Il s’est tourné vers le séminaire, vers la communauté religieuse qui l’attirait. Il a découvert ou perfectionné là-bas, le grand, l’immense secret de la vie spirituelle : l’oraison ; ce temps quotidien de silence avec Dieu où l’homme s’ennuie et se perd en la divine présence. Dans le secret de l’église ou de sa chambre, il a appris à se taire, à adorer Dieu dans l’obscurité de la foi pure. Il a fait l’expérience de tous les spirituels avant lui : Dieu ne parle clairement qu’aux âmes qui se taisent. Dieu ne se laisse goûter, aimer, choyer, qu’aux âmes qui le cherchent en acte de volonté, et non en paroles vaines et inutiles. Il a donc fait l’expérience de Dieu pendant ses années d’étude. En même temps que son amitié pour Dieu augmentait, il a découvert la puissance de la pensée chrétienne, l’intelligence des Évangiles, la sagesse de Dieu, dans la théologie. Il a beaucoup travaillé, il a beaucoup aimé.

« In aeternum… »

Le voilà prêtre maintenant, pour l’éternité. Consacré par l’évêque, successeur direct de l’un des douze apôtres qui était là le soir du Jeudi Saint, dans le Cénacle auprès du Christ, recevant de lui le sacerdoce et l’eucharistie. Le prêtre, c’est cet homme qui a choisi le Tout-Autre, celui que personne n’a jamais vu. Le prêtre l’a désiré tout entier ce Dieu tout-puissant ; il l’a aimé au point de renoncer à toute une vie terrestre enthousiasmante, pour le suivre dans l’inconnu. Le prêtre, c’est un homme normal, un peu doué, un peu nul, un peu saint, un peu pécheur, un peu courageux, un peu médiocre. Un homme normal qui a reçu une mission anormale, pas naturelle, surnaturelle ; il n’y est pour rien, il ne se l’explique pas, c’est ainsi. Pourquoi Pierre, pourquoi Jacques, pourquoi Jean ? Pourquoi ces douze apôtres-là ? Pourquoi moi ? Pourquoi cette intimité avec le Christ dont tous rêvent, mais que certains seulement reçoivent de lui ? Pourquoi, dis-tu ? Mais parce que je t’aime répond le Christ. Et j’ai choisi de t’aimer d’un amour particulier, c’est tout. Tu n’y es pour rien au départ ; c’est moi qui t’ai choisi, qui ai décidé de t’aimer plus que beaucoup d’autres. Je ne prive pas les autres, je suis parfaitement juste, car je les aime parfaitement eux aussi ; mais toi, je t’aime parfaitement, à un niveau supérieur. C’est tout. Je fais ce que je veux, je donne mes dons comme je veux, à qui je veux, quand je veux.

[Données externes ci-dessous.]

(* ===== verification/Upstreams.v ===== *)
(** * The upstream pool

    [src/upstreams.rs]: the text of an endpoint, the settings, and the pool's
    two ways to choose whom to ask: smooth weighted round robin, and a race
    with bounded extra queries. Deadlines and the transports behind a choice
    are elsewhere. *)
From S2P Require Import Prelude Std Net Names Canonical Prepare Radix ParseSource Dns BlockAnswer Policy Text.
Set Default Goal Selector "!".
Set Warnings "-rewrite-rw".
Local Open Scope Z_scope.
Local Open Scope rust_scope.

(** ** Endpoints *)
Record SocketAddr : Type := mkSocketAddr { sa_ip : IpAddr; sa_port : Z }.
Inductive Transport : Type := Udp | Tcp | Tls | Https | Quic.
#[export] Instance Transport_eq_dec : EqDecision Transport.
Proof. solve_decision. Defined.
#[export] Instance SocketAddr_eq_dec : EqDecision SocketAddr.
Proof. solve_decision. Defined.
Record Endpoint : Type := mkEndpoint {
  label : Str;
  protocol : Transport;
  host : Str;
  port : Z;
  path : Str;
  weight : Z;
}.
Inductive EndpointError : Type :=
  | LineTooLong | EmptyUpstream | WeightSyntax | WeightNumber | WeightRange | UnknownProtocol | UnsupportedParts
  | PathNotAllowed | BadAuthority | EmptyHost | BadPort | ZeroPort | NotUnicast | BadHostname | BadPath.
(** [http::uri]: the host, whether there is a port text, and its value; and
    whether a path parses. *)
Class UriLib := {
  authority : Str → option (Str * bool * option Z);
  path_and_query : Str → bool;
}.
Class UriSpec `{UriLib} : Prop := {
  authority_port t h b p : authority t = Some (h, b, Some p) → 0 ≤ p ≤ 65535;
}.
Definition valid_address (a : SocketAddr) : bool :=
  let ip := to_canonical (sa_ip a) in
  negb (bool_decide (sa_port a = 0)) && negb (is_unspecified ip) && negb (is_multicast ip) &&
  negb (match ip with V4 v => is_broadcast v | V6 _ => false end).
Definition scheme_of (scheme : Str) : option (Transport * Z) :=
  if bool_decide (scheme = lit "udp") then Some (Udp, 53) else
  if bool_decide (scheme = lit "tcp") then Some (Tcp, 53) else
  if bool_decide (scheme = lit "tls") then Some (Tls, 853) else
  if bool_decide (scheme = lit "https") then Some (Https, 443) else
  if bool_decide (scheme = lit "quic") then Some (Quic, 853) else None.
Definition HYPHEN : Z := 45.
Definition host_label (l : Str) : bool :=
  negb (bool_decide (l = [])) && bool_decide (length l ≤ 63)%nat && negb (bool_decide (head l = Some HYPHEN)) &&
  negb (bool_decide (last l = Some HYPHEN)) && forallb (λ c, is_ascii_alphanumeric c || bool_decide (c = HYPHEN)) l.
Definition hostname (h : Str) : bool :=
  bool_decide (length h ≤ 253)%nat && forallb host_label (split_on DOT h).

Section endpoint.
Context `{UriLib} `{IpParse}.
Definition E (A : Type) : Type := M unit EndpointError A.
Definition ensure_ (e : EndpointError) (b : bool) : E unit := if b then ret tt else fail e.
Definition parse_weight (parts : list Str) : E Z :=
  match parts with
  | [] => ret 1
  | value :: _ =>
      let* n := ok_or WeightSyntax (strip_prefix (lit "weight=") value) in
      ok_or WeightNumber (parse_i64 n)
  end.
(** The host is ASCII: the crate accepts no other authority, so its bytes are
    its characters. *)
Definition parse_host (authority_ : Str) (default_port : Z) : E (Str * Z) :=
  let* (h, has_port, port_u16) := ok_or BadAuthority (authority authority_) in
  let h := to_ascii_lowercase <$> trim_end_matches 93 (trim_start_matches 91 h) in
  ensure_ EmptyHost (negb (bool_decide (h = [])));;;
  ensure_ BadPort (negb has_port || bool_decide (is_Some port_u16));;;
  let port := default default_port port_u16 in
  ensure_ ZeroPort (negb (bool_decide (port = 0)));;;
  match parse_ip (utf8 h) with
  | Some ip => ensure_ NotUnicast (valid_address (mkSocketAddr ip port));;; ret (h, port)
  | None => ensure_ BadHostname (hostname h);;; ret (h, port)
  end.
Definition parse_endpoint (line : Str) : E Endpoint :=
  ensure_ LineTooLong (bool_decide (length (utf8 line) ≤ 2048)%nat);;;
  match split_whitespace line with
  | [] => fail EmptyUpstream
  | endpoint :: parts =>
      let* weight := parse_weight parts in
      ensure_ WeightRange (bool_decide (length parts ≤ 1)%nat && bool_decide (1 ≤ weight ≤ 1000));;;
      let (scheme, address) := default (lit "udp", endpoint) (split_once (lit "://") endpoint) in
      let* (protocol, default_port) := ok_or UnknownProtocol (scheme_of scheme) in
      ensure_ UnsupportedParts (forallb (λ c, negb (bool_decide (c ∈ lit "@?#"))) address);;;
      let (authority_, path) := match split_once (lit "/") address with
                                | Some (a, p) => (a, lit "/" ++ p)
                                | None => (address, lit "/dns-query")
                                end in
      ensure_ PathNotAllowed (bool_decide (protocol = Https) || forallb (λ c, negb (bool_decide (c ∈ lit "/"))) address);;;
      let* (host, port) := parse_host authority_ default_port in
      ensure_ BadPath (path_and_query path);;;
      ret (mkEndpoint endpoint protocol host port path weight)
  end.

(** ** Settings *)
Inductive Mode : Type := Weighted | Parallel.
#[export] Instance Mode_eq_dec : EqDecision Mode.
Proof. solve_decision. Defined.
Record PoolSettings : Type := mkPoolSettings { pool_enabled : bool; max_connections : Z; idle_timeout_ms : Z }.
Definition pool_valid (p : PoolSettings) : bool :=
  bool_decide (1 ≤ max_connections p ≤ 256) && bool_decide (1 ≤ idle_timeout_ms p ≤ 600000).
Record Settings : Type := mkSettings {
  servers : list Str;
  mode : Mode;
  bootstrap : list SocketAddr;
  max_parallel : Z;
  max_extra_inflight : Z;
  prefer_h3 : bool;
  dot_pool : PoolSettings;
}.
(** The addresses the server itself listens at. *)
Record Listeners : Type := mkListeners {
  listen : SocketAddr;
  dot : option SocketAddr;
  doh : option SocketAddr;
  doq : option SocketAddr;
}.
Definition listeners (c : Listeners) (p : Transport) : list SocketAddr :=
  match p with
  | Udp | Tcp => [listen c]
  | Tls => option_list (dot c)
  | Https => option_list (doh c)
  | Quic => option_list (doq c)
  end.
Definition targets_self (a listener : SocketAddr) : bool :=
  let target := to_canonical (sa_ip a) in
  let bound := to_canonical (sa_ip listener) in
  bool_decide (sa_port a = sa_port listener) && (bool_decide (target = bound) || (is_unspecified bound && is_loopback target)).
Definition not_self (a : SocketAddr) (l : list SocketAddr) : bool := negb (existsb (targets_self a) l).
Inductive SettingsError : Type :=
  | BadPool | ServerCount | ParallelRange | ParallelTooFew | ExtraRange | BootstrapCount | BootstrapAddress | SelfTarget
  | BadEndpoint (e : EndpointError) | DuplicateEndpoint | BootstrapNeeded.
Definition ES (A : Type) : Type := M unit SettingsError A.
Definition ensure_s (e : SettingsError) (b : bool) : ES unit := if b then ret tt else fail e.
Definition endpoint_key (e : Endpoint) : Transport * Str * Z * Str := (protocol e, host e, port e, path e).
Definition endpoint_of (line : Str) : ES Endpoint := λ u,
  match parse_endpoint line tt with
  | (Ok e, _) => (Ok e, u)
  | (Err e, _) => (Err (BadEndpoint e), u)
  | (Panic, _) => (Panic, u)
  | (Diverge, _) => (Diverge, u)
  end.
Fixpoint validate_servers (s : Settings) (c : Listeners) (lines : list Str) (seen : list (Transport * Str * Z * Str)) : ES unit :=
  match lines with
  | [] => ret tt
  | line :: lines =>
      let* spec := endpoint_of line in
      ensure_s DuplicateEndpoint (bool_decide (endpoint_key spec ∉ seen));;;
      ensure_s BootstrapNeeded (bool_decide (is_Some (parse_ip (utf8 (host spec)))) || negb (bool_decide (bootstrap s = [])));;;
      ensure_s SelfTarget (match parse_ip (utf8 (host spec)) with
                           | Some ip => not_self (mkSocketAddr ip (port spec)) (listeners c (protocol spec))
                           | None => true
                           end);;;
      validate_servers s c lines (endpoint_key spec :: seen)
  end.
Fixpoint validate_bootstrap (c : Listeners) (l : list SocketAddr) : ES unit :=
  match l with
  | [] => ret tt
  | a :: l =>
      ensure_s BootstrapAddress (valid_address a);;;
      ensure_s SelfTarget (not_self a [listen c]);;;
      validate_bootstrap c l
  end.
Definition validate (s : Settings) (c : Listeners) : ES unit :=
  ensure_s BadPool (pool_valid (dot_pool s));;;
  ensure_s ServerCount (bool_decide (1 ≤ length (servers s) ≤ 32)%nat);;;
  ensure_s ParallelRange (bool_decide (1 ≤ max_parallel s ≤ 32));;;
  ensure_s ParallelTooFew (negb (bool_decide (mode s = Parallel)) || bool_decide (Z.of_nat (length (servers s)) ≤ max_parallel s));;;
  ensure_s ExtraRange (bool_decide (1 ≤ max_extra_inflight s ≤ 65536));;;
  ensure_s BootstrapCount (bool_decide (length (bootstrap s) ≤ 8)%nat);;;
  validate_bootstrap c (bootstrap s);;;
  validate_servers s c (servers s) [].
End endpoint.

(** ** Smooth weighted round robin *)
(** [i64] addition; overflow panics. *)
Definition add_i64 (a b : Z) : option Z := if bool_decide (- I64_MAX - 1 ≤ a + b ≤ I64_MAX) then Some (a + b) else None.
(** The loop over the endpoints from index [i], with their weights. *)
Fixpoint select_loop (ws : list Z) (i : nat) (selected : nat) (total : Z) : M (list Z) unit (nat * Z) :=
  match ws with
  | [] => ret (selected, total)
  | w :: ws =>
      let* scores := get in
      let* score := expect (scores !! i ≫= λ s, add_i64 s w) in
      put (<[i := score]> scores);;;
      let* total := expect (add_i64 total w) in
      let* best := expect (<[i := score]> scores !! selected) in
      select_loop ws (S i) (if bool_decide (best < score) then i else selected) total
  end.
Definition select (ws : list Z) : M (list Z) unit nat :=
  let* (selected, total) := select_loop ws 0 0 0 in
  let* scores := get in
  let* score := expect (scores !! selected ≫= λ s, add_i64 s (- total)) in
  put (<[selected := score]> scores);;;
  ret selected.

(** ** The pool *)
Definition usize_mod : Z := 18446744073709551616.
Record Pool : Type := mkPool {
  endpoints : list Endpoint;
  settings : Settings;
  scores : list Z;
  cursor : Z;
  extra : nat;
  shut_down : bool;
}.
Definition with_scores (f : list Z → list Z) (p : Pool) : Pool := mkPool (endpoints p) (settings p) (f (scores p)) (cursor p) (extra p) (shut_down p).
Definition with_race (c : Z) (e : nat) (p : Pool) : Pool := mkPool (endpoints p) (settings p) (scores p) c e (shut_down p).
Definition pool_shutdown (p : Pool) : Pool := mkPool (endpoints p) (settings p) (scores p) (cursor p) (extra p) true.
(** [collect] into a [Result]: the first error ends it. *)
Fixpoint pool_endpoints `{UriLib} `{IpParse} (lines : list Str) : ES (list Endpoint) :=
  match lines with
  | [] => ret []
  | line :: lines =>
      let* e := endpoint_of line in
      let* l := pool_endpoints lines in
      ret (e :: l)
  end.
Definition pool_new `{UriLib} `{IpParse} (s : Settings) : ES Pool :=
  let* l := pool_endpoints (servers s) in
  ret (mkPool l s (replicate (length l) 0) 0 (Z.to_nat (max_extra_inflight s)) false).

(** The endpoints one request asks: the first freely, the others while extra
    permits last. *)
Fixpoint race_indices (start n : nat) (count : nat) (offset permits : nat) : list nat :=
  match count with
  | O => []
  | S count =>
      let index := ((start + offset) mod n)%nat in
      match offset with
      | O => index :: race_indices start n count 1 permits
      | _ => match permits with
             | O => []
             | S permits => index :: race_indices start n count (S offset) permits
             end
      end
  end.
Inductive PoolError : Type := PoolShutDown | DeadlineExhausted.
(** What [exchange_inner] does before it waits: the endpoints it asks. *)
Definition choose (before_deadline : bool) : M Pool PoolError (list nat) :=
  let* p := get in
  (if shut_down p then fail PoolShutDown else ret tt);;;
  (if before_deadline then ret tt else fail DeadlineExhausted);;;
  let n := length (endpoints p) in
  match mode (settings p) with
  | Weighted =>
      let* index := (λ p, match select (weight <$> endpoints p) (scores p) with
                          | (Ok i, l) => (Ok i, with_scores (λ _, l) p)
                          | (_, l) => (Panic, with_scores (λ _, l) p)
                          end) in
      ret [index]
  | Parallel =>
      let start := Z.to_nat (cursor p mod Z.of_nat n) in
      let asked := race_indices start n (n `min` Z.to_nat (max_parallel (settings p))) 0 (extra p) in
      put (with_race ((cursor p + 1) mod usize_mod) (extra p - pred (length asked))%nat p);;;
      ret asked
  end.
(** The requests of a race: each but the first holds a permit. *)
Definition requests (asked : list nat) : list (nat * bool) :=
  match asked with
  | [] => []
  | i :: l => (i, false) :: ((λ i, (i, true)) <$> l)
  end.
(** A request that ends or is dropped gives its own permit back. *)
Definition finish_request (r : nat * bool) (p : Pool) : Pool := if r.2 then with_race (cursor p) (S (extra p)) p else p.
(** The end of a race drops the requests that still run. *)
Definition finish_race (running : list (nat * bool)) (p : Pool) : Pool := foldr finish_request p running.

(** ** The answer *)
Section answer.
Context `{NameLib}.
Definition conclusive (m : Message) : bool := bool_decide (response_code m = NoError ∨ response_code m = NXDomain).
(** A race, its requests in the order in which they end; [answer] is what each
    endpoint answers, [None] an error. The result carries the endpoint it came
    from. *)
Fixpoint race_results (answer : nat → option Message) (failure : option (nat * Message)) (running : list (nat * bool))
    : M Pool PoolError (option (nat * Message)) :=
  match running with
  | [] => ret failure
  | r :: rest =>
      let* p := get in
      put (finish_request r p);;;
      match answer r.1 with
      | Some m =>
          if conclusive m then
            let* p := get in
            put (finish_race rest p);;;
            ret (Some (r.1, m))
          else race_results answer (Some (r.1, m)) rest
      | None => race_results answer failure rest
      end
  end.
(** [arrival] puts the requests in the order in which they end. *)
Definition exchange_inner (answer : nat → option Message) (arrival : list (nat * bool) → list (nat * bool)) (before_deadline : bool)
    : M Pool PoolError (option (nat * Message)) :=
  let* asked := choose before_deadline in
  let* p := get in
  match mode (settings p), asked with
  | Weighted, i :: _ => ret (pair i <$> answer i)
  | _, _ => race_results answer None (arrival (requests asked))
  end.
End answer.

Le don, la joie et la blessure de l’amour

Mes amis, cet amour de Jésus pour son prêtre est la source de sa joie. Chaque matin, le prêtre en prière se confond en gratitude pour le Christ qui l’aime, d’un amour qui ne trompe pas, ne déçoit pas, ne change pas. Chaque soir, mes amis, le prêtre en prière souffre ; dans son examen de conscience, il voit bien qu’il n’a pas été à la hauteur du don reçu. Comment répondre parfaitement à l’amour parfait ? C’est la grande blessure du prêtre : être aimé parfaitement, et ne rendre que de l’imparfait. Mais cette blessure est rayonnante, parce qu’elle est la marque de l’humilité : le saint prêtre se réjouit de devoir laisser le Christ à la première place, de devoir s’effacer pour que le Christ passe dans les âmes. Ma grâce te suffit dit Jésus à saint Paul ; et celui-ci conclut après des années de lutte intérieure : je me glorifie de mes faiblesses ; car c’est le Christ qui vit en moi. L’humilité, long chemin de conversion qui prend toute une vie, trésor du prêtre.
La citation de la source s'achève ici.